El profesor de Latín es un ciego que se llama don Basilio. Vivo en un mundo, en una ciudad, donde abundan los ciegos, los cojos, los mancos, supervivientes de la guerra y de los años del hambre, mutilados en las batallas o en los bombardeos, heridos por la viruela, por la tiña, por la poliomelitis, despojos del tiempo que está más allá de la frontera de sombra que divide el presente del pasado, como la que separa en las fotografías de la Tierra tomadas desde el espacio el día de la noche. Don Basilio es un ciego raro, sin gafas, con la cara muy carnosa, con un ojo abierto de color gris y de pupila escarchada y otro que mantiene siempre guiñado, y en el que le queda un poco de vista, porque se pega a él la esfera del reloj para saber la hora. Las cataratas enturbian el ojo abierto de don Basilio como las masas de nubes que cubren a medias la esfera azul de la Tierra en las fotografías tomadas desde el espacio.

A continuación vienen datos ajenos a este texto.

(** C7: the code at the failing input.  Bob sponsors Carol (an active
    sponsorship row links them), but he is not the sponsor of the
    first sponsorship row of Carol: his read of her detail view is
    refused with 403, while Alice's is served. *)
Theorem get_child_details_denies_second_sponsor (today : date) :
  In (Sample.mk_sponsorship 2 3 4 "active") (sponsorships Sample.db)
  /\ is_sponsor_of_child Sample.db (User.id Sample.sponsor_b)
                         (User.id Sample.child_c) = true
  /\ get_child_details Sample.db today (Sample.token Sample.sponsor_b) 4
     = HTTPException HTTP_403_FORBIDDEN "Access denied"
  /\ is_ok (get_child_details Sample.db today
                              (Sample.token Sample.sponsor_a) 4) = true.
Proof.
  split; [right; left; reflexivity|].
  split; [reflexivity|]. split; reflexivity.
Qed.

(** * Sponsorships: existence, roles and duplicates *)

(** C8: the code at the failing input.  An admin creates a sponsorship
    whose child_id is the id of Bob, a sponsor-role user: the role of
    the child is not checked, and the row is persisted. *)
Theorem create_sponsorship_accepts_non_child :
  is_admin Sample.admin = true
  /\ User.role Sample.sponsor_b = SPONSOR
  /\ user_with_role Sample.db (User.id Sample.sponsor_b) CHILD = None
  /\ exists db' resp,
      create_sponsorship Sample.db (Sample.token Sample.admin)
                         (Sample.new_sponsorship 2 3)
      = Ok (db', resp)
      /\ status_code resp = HTTP_201_CREATED
      /\ Sponsorship.child_id (data resp) = User.id Sample.sponsor_b
      /\ sponsorships db' = (sponsorships Sample.db ++ [data resp])%list.
Proof.
  split; [reflexivity|]. split; [reflexivity|]. split; [reflexivity|].
  do 2 eexists. split; [reflexivity|]. repeat split.
Qed.

(** The two checks that [create_sponsorship] does make: the child_id
    must resolve to a user, the sponsor_id to a sponsor-role user. *)
Lemma create_sponsorship_not_found
      (db : Session) (logged_in_user : LoggedInUser)
      (sponsorship_data : SponsorshipBase) (user : User.t) :
  get_user_or_404 db (token_id logged_in_user) "User not found" = Ok user ->
  is_admin user = true ->
  ((forall u, In u (users db) ->
              User.id u <> sb_child_id sponsorship_data) ->
   create_sponsorship db logged_in_user sponsorship_data
   = HTTPException HTTP_404_NOT_FOUND "Child not found")
  /\
  ((exists u, In u (users db)
              /\ User.id u = sb_child_id sponsorship_data) ->
   user_with_role db (sb_sponsor_id sponsorship_data) SPONSOR = None ->
   create_sponsorship db logged_in_user sponsorship_data
   = HTTPException HTTP_404_NOT_FOUND "Sponsor not found").
Proof.
  intros Huser Hadm. unfold create_sponsorship.
  rewrite Huser. cbn [bind]. rewrite Hadm. cbn [negb].
  unfold get_user_or_404. split.
  - intros Hnone.
    match goal with
    | |- context [first (filter ?f (users db))] =>
        assert (E : first (filter f (users db)) = None)
    end.
    { apply first_filter_none. intros u Hu. apply Z.eqb_neq, Hnone, Hu. }
    rewrite E. reflexivity.
  - intros (u & Hu & Hid) Hsp.
    match goal with
    | |- context [first (filter ?f (users db))] =>
        destruct (first_filter_exists f (users db) u Hu) as [u' E]
    end.
    { apply Z.eqb_eq, Hid. }
    rewrite E. cbn [bind]. rewrite Hsp. reflexivity.
Qed.

(** C5. An admin asks for a sponsorship between a sponsor-role user
    and an existing user as child; when some sponsorship row, of
    whatever status, already links the two, the request fails with 400
    "Child already sponsored by this sponsor".  A failure carries no
    new store: no row is persisted. *)
Theorem create_sponsorship_rejects_duplicate
        (db : Session) (logged_in_user : LoggedInUser)
        (sponsorship_data : SponsorshipBase) (user : User.t)
        (existing : Sponsorship.t) :
  get_user_or_404 db (token_id logged_in_user) "User not found" = Ok user ->
  is_admin user = true ->
  user_with_role db (sb_sponsor_id sponsorship_data) SPONSOR <> None ->
  (exists u, In u (users db)
             /\ User.id u = sb_child_id sponsorship_data) ->
  In existing (sponsorships db) ->
  Sponsorship.sponsor_id existing = sb_sponsor_id sponsorship_data ->
  Sponsorship.child_id existing = sb_child_id sponsorship_data ->
  create_sponsorship db logged_in_user sponsorship_data
  = HTTPException HTTP_400_BAD_REQUEST
      "Child already sponsored by this sponsor".
Proof.
  intros Huser Hadm Hsp (u & Hu & Hid) Hex Hs Hc.
  unfold create_sponsorship.
  rewrite Huser. cbn [bind]. rewrite Hadm. cbn [negb].
  unfold get_user_or_404 at 1.
  match goal with
  | |- context [first (filter ?f (users db))] =>
      destruct (first_filter_exists f (users db) u Hu) as [u' E]
  end.
  { apply Z.eqb_eq, Hid. }
  rewrite E. cbn [bind].
  destruct (user_with_role db (sb_sponsor_id sponsorship_data) SPONSOR);
    [|contradiction].
  match goal with
  | |- context [first (filter ?f (sponsorships db))] =>
      destruct (first_filter_exists f (sponsorships db) existing Hex)
        as [s' E']
  end.
  { rewrite Hs, Hc, !Z.eqb_refl. reflexivity. }
  rewrite E'. reflexivity.
Qed.

Lemma create_sponsorship_rejects_duplicate_witness :
  Sponsorship.status (Sample.mk_sponsorship 3 2 5 "canceled") = "canceled"
  /\ create_sponsorship Sample.db (Sample.token Sample.admin)
                        (Sample.new_sponsorship 2 5)
     = HTTPException HTTP_400_BAD_REQUEST
         "Child already sponsored by this sponsor".
Proof.
  split; [reflexivity|].
  apply (create_sponsorship_rejects_duplicate
           Sample.db (Sample.token Sample.admin)
           (Sample.new_sponsorship 2 5) Sample.admin
           (Sample.mk_sponsorship 3 2 5 "canceled")).
  - reflexivity.
  - reflexivity.
  - vm_compute. discriminate.
  - exists Sample.child_d. split; [simpl; tauto|reflexivity].
  - simpl. tauto.
  - reflexivity.
  - reflexivity.
Defined.

(** * Payments: uniqueness of the transaction id *)

Lemma create_payment_duplicate_transaction_id
      (db : Session) (now : datetime) (logged_in_user : LoggedInUser)
      (payment_data : PaymentCreate) (q : Payment.t) :
  In q (payments db) ->
  Payment.transaction_id q = pc_transaction_id payment_data ->
  is_ok (create_payment db now logged_in_user payment_data) = false
  /\ forall db' resp,
       create_payment db now logged_in_user payment_data <> Ok (db', resp).
Proof.
  intros Hq Ht.
  assert (Hnot : is_ok (create_payment db now logged_in_user payment_data)
                 = false).
  { unfold create_payment, create_payment_commit.
    destruct (get_user_or_404 _ _ _) as [user| |]; cbn [bind];
      try reflexivity.
    destruct (negb (is_admin user) && _); [reflexivity|].
    destruct (user_with_role db (pc_sponsor_id payment_data) SPONSOR);
      [|reflexivity].
    destruct (user_with_role db (pc_child_id payment_data) CHILD);
      [|reflexivity].
    destruct (first (filter _ (sponsorships db))); [|reflexivity].
    match goal with
    | |- context [first (filter ?f (payments db))] =>
        destruct (first_filter_exists f (payments db) q Hq) as [q' E]
    end.
    { apply String.eqb_eq, Ht. }
    rewrite E. reflexivity. }
  split; [exact Hnot|].
  intros db' resp E. rewrite E in Hnot. discriminate.
Qed.

(** With every earlier check passed, a duplicate transaction id on
    creation is the 400 "Transaction ID already exists". *)
Lemma create_payment_conflict
      (db : Session) (now : datetime) (logged_in_user : LoggedInUser)
      (payment_data : PaymentCreate) (user : User.t) (q : Payment.t) :
  get_user_or_404 db (token_id logged_in_user) "User not found" = Ok user ->
  is_admin user = true \/ User.id user = pc_sponsor_id payment_data ->
  user_with_role db (pc_sponsor_id payment_data) SPONSOR <> None ->
  user_with_role db (pc_child_id payment_data) CHILD <> None ->
  (exists s, In s (sponsorships db)
             /\ Sponsorship.sponsor_id s = pc_sponsor_id payment_data
             /\ Sponsorship.child_id s = pc_child_id payment_data
             /\ Sponsorship.status s = "active") ->
  In q (payments db) ->
  Payment.transaction_id q = pc_transaction_id payment_data ->
  create_payment db now logged_in_user payment_data
  = HTTPException HTTP_400_BAD_REQUEST "Transaction ID already exists".
Proof.
  intros Huser Hauth Hsponsor Hchild (s & Hs & H1 & H2 & H3) Hq Ht.
  unfold create_payment, create_payment_commit. rewrite Huser. cbn [bind].
  assert (Hgate : negb (is_admin user)
                  && negb (User.id user =? pc_sponsor_id payment_data)
                  = false).
  { destruct Hauth as [-> | ->]; [reflexivity|].
    rewrite Z.eqb_refl. apply andb_false_r. }
  rewrite Hgate.
  destruct (user_with_role db (pc_sponsor_id payment_data) SPONSOR);
    [|contradiction].
  destruct (user_with_role db (pc_child_id payment_data) CHILD);
    [|contradiction].
  match goal with
  | |- context [first (filter ?f (sponsorships db))] =>
      destruct (first_filter_exists f (sponsorships db) s Hs) as [s' E]
  end.
  { rewrite H1, H2, H3, !Z.eqb_refl. reflexivity. }
  rewrite E.
  match goal with
  | |- context [first (filter ?f (payments db))] =>
      destruct (first_filter_exists f (payments db) q Hq) as [q' E']
  end.
  { apply String.eqb_eq, Ht. }
  rewrite E'. reflexivity.
Qed.

(** For a new transaction id that is not the empty string, the update
    answers 400 "Transaction ID already exists" exactly when a payment
    of another id holds it. *)
Lemma update_payment_conflict_iff
      (db : Session) (logged_in_user : LoggedInUser)
      (payment_data : PaymentUpdate) (payment_id : Z)
      (user : User.t) (payment : Payment.t) (t : string) :
  get_user_or_404 db (token_id logged_in_user) "User not found" = Ok user ->
  is_admin user = true ->
  get_payment_or_404 db payment_id = Ok payment ->
  pu_transaction_id payment_data = Some t ->
  t <> "" ->
  (update_payment db logged_in_user payment_data payment_id
   = HTTPException HTTP_400_BAD_REQUEST "Transaction ID already exists"
   <->
   exists q, In q (payments db)
             /\ Payment.transaction_id q = t
             /\ Payment.id q <> payment_id).
Proof.
  intros Huser Hadm Hpay Ht Hne.
  unfold update_payment, update_payment_commit. rewrite Huser. cbn [bind].
  rewrite Hadm. cbn [negb]. rewrite Hpay. cbn [bind]. rewrite Ht.
  assert (Htr : truthy_str (Some t) = true)
    by (simpl; apply negb_true_iff, String.eqb_neq, Hne).
  rewrite Htr.
  destruct (first (filter _ (payments db))) as [q|] eqn:E.
  - split; [|reflexivity]. intros _.
    apply first_filter_some in E. destruct E as [Hq Hb].
    apply andb_true_iff in Hb. destruct Hb as [H1 H2].
    exists q. split; [exact Hq|]. split.
    + apply String.eqb_eq, H1.
    + apply Z.eqb_neq, negb_true_iff, H2.
  - cbn [bind]. split.
    + unfold commit_payment.
      destruct (amount_is_null _ || transaction_id_taken _ _ _);
        cbn [bind]; [discriminate|].
      destruct (json_compliant _); discriminate.
    + intros (q & Hq & H1 & H2). exfalso.
      rewrite first_filter_none in E. specialize (E q Hq). cbn beta in E.
      apply String.eqb_eq in H1. apply Z.eqb_neq in H2.
      rewrite H1, H2 in E. discriminate.
Qed.

(** C6: the code at the failing input.  Payment 3 holds the empty
    string as its transaction id; an admin sets the transaction id of
    payment 1 to the empty string.  The duplicate check is guarded by
    the truthiness of the new value and is skipped, the loop over the
    fields assigns the value (it is not [None]), and the flush is
    refused by the unique column: the request dies with an
    IntegrityError instead of the 400 "Transaction ID already exists". *)
Theorem update_payment_empty_transaction_id_unchecked :
  is_admin Sample.admin = true
  /\ In (Sample.mk_payment 3 3 4 "") (payments Sample.db)
  /\ update_payment Sample.db (Sample.token Sample.admin)
                    (Sample.set_transaction_id "") 1
     = Unhandled "IntegrityError"
  /\ update_payment Sample.db (Sample.token Sample.admin)
                    (Sample.set_transaction_id "TXN2") 1
     = HTTPException HTTP_400_BAD_REQUEST "Transaction ID already exists"
  /\ is_ok (update_payment Sample.db (Sample.token Sample.admin)
                           (Sample.set_transaction_id "TXN1") 1) = true.
Proof.
  split; [reflexivity|].
  split; [simpl; tauto|].
  split; [reflexivity|]. split; reflexivity.
Qed.

(** * Updates in place *)

Section Replace.

Context {A : Type} (key : A -> Z).

Lemma first_filter_replace (new old : A) (k : Z) (l : list A) :
  key new = k ->
  first (filter (fun x => key x =? k) l) = Some old ->
  first (filter (fun x => key x =? k) (map (replace_row key new) l))
  = Some new.
Proof.
  intros <-. induction l as [|a l IH]; [discriminate|].
  cbn [map filter].
  destruct (key a =? key new) eqn:E.
  - intros _.
    assert (R : replace_row key new a = new)
      by (unfold replace_row; rewrite E; reflexivity).
    rewrite R, Z.eqb_refl. reflexivity.
  - assert (R : replace_row key new a = a)
      by (unfold replace_row; rewrite E; reflexivity).
    rewrite R, E. exact IH.
Qed.

Lemma map_replace_idem (new : A) (l : list A) :
  map (replace_row key new) (map (replace_row key new) l)
  = map (replace_row key new) l.
Proof.
  rewrite map_map. apply map_ext. intros a. unfold replace_row.
  destruct (key a =? key new) eqn:E.
  - rewrite Z.eqb_refl. reflexivity.
  - rewrite E. reflexivity.
Qed.

End Replace.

Don Basilio camina de un extremo a otro de los pasillos del aula, entre las filas de pupitres, rozando con las yemas carnosas y blancas de los dedos la hoja en braille en la que están nuestros nombres. Don Basilio cuenta por lo bajo los pasos que da en cada dirección, y antes de doblar se detiene un momento, o antes de levantar el pie derecho para subir a la tarima en la que están la mesa del profesor y la pizarra, en la que escribe listas de palabras y de declinaciones en latín con letras muy grandes y torpes y poniendo el ojo guiñado muy cerca de la mano que sostiene la tiza. Cuando aparta la cara de la pizarra el polvo de la tiza le blanquea las pestañas y las cejas. Don Basilio tiene el oído tan fino como la puntería: se vuelve si alguien está hablando al fondo del aula y le tira la tiza tan certeramente que nunca yerra el blanco. Quizás tiene un sentido de la orientación como el de los murciélagos.

Al fondo del aula, en las últimas bancas, hay una zona sin ley en la que se sientan los casos perdidos, los que no atienden a las explicaciones y ni siquiera fingen y reciben estóicamente todos los castigos. Hay dos malvados que actúan siempre en pareja y hablan en voz baja como confabulándose para cometer un crimen. Se llaman Endrino y Rufián Rufián, y cuando quieren vengarse de alguien le clavan en la espalda la aguja del compás o la punta del tiralíneas. De vez en cuando acorralan a los alumnos más pequeños en el retrete para bajarles los pantalones o meterles la cabeza en la taza del váter. Cada vez que veo a Endrino y a Rufián Rufián venir hacia mí por un pasillo del colegio me tiemblan las piernas. El peor de todos los internos, Fulgencio, a quien llaman el Réprobo, ocupa la última banca de la clase, el rincón oscuro del fondo, donde el efecto de la autoridad del profesor es ya muy débil, como la radiación solar en la órbita de Plutón. Fulgencio tiene perfecta constancia de que va a suspender todas las asignaturas y de que va a condenarse, de que su carne va a arder durante toda la eternidad en las llamas del Infierno, pero esa expectativa indudable no le provoca un escalofrío, sino una carcajada, y se ríe groseramente con su gran boca abierta, su boca de dientes caballunos que con mucha frecuencia huele a tabaco o a coñac.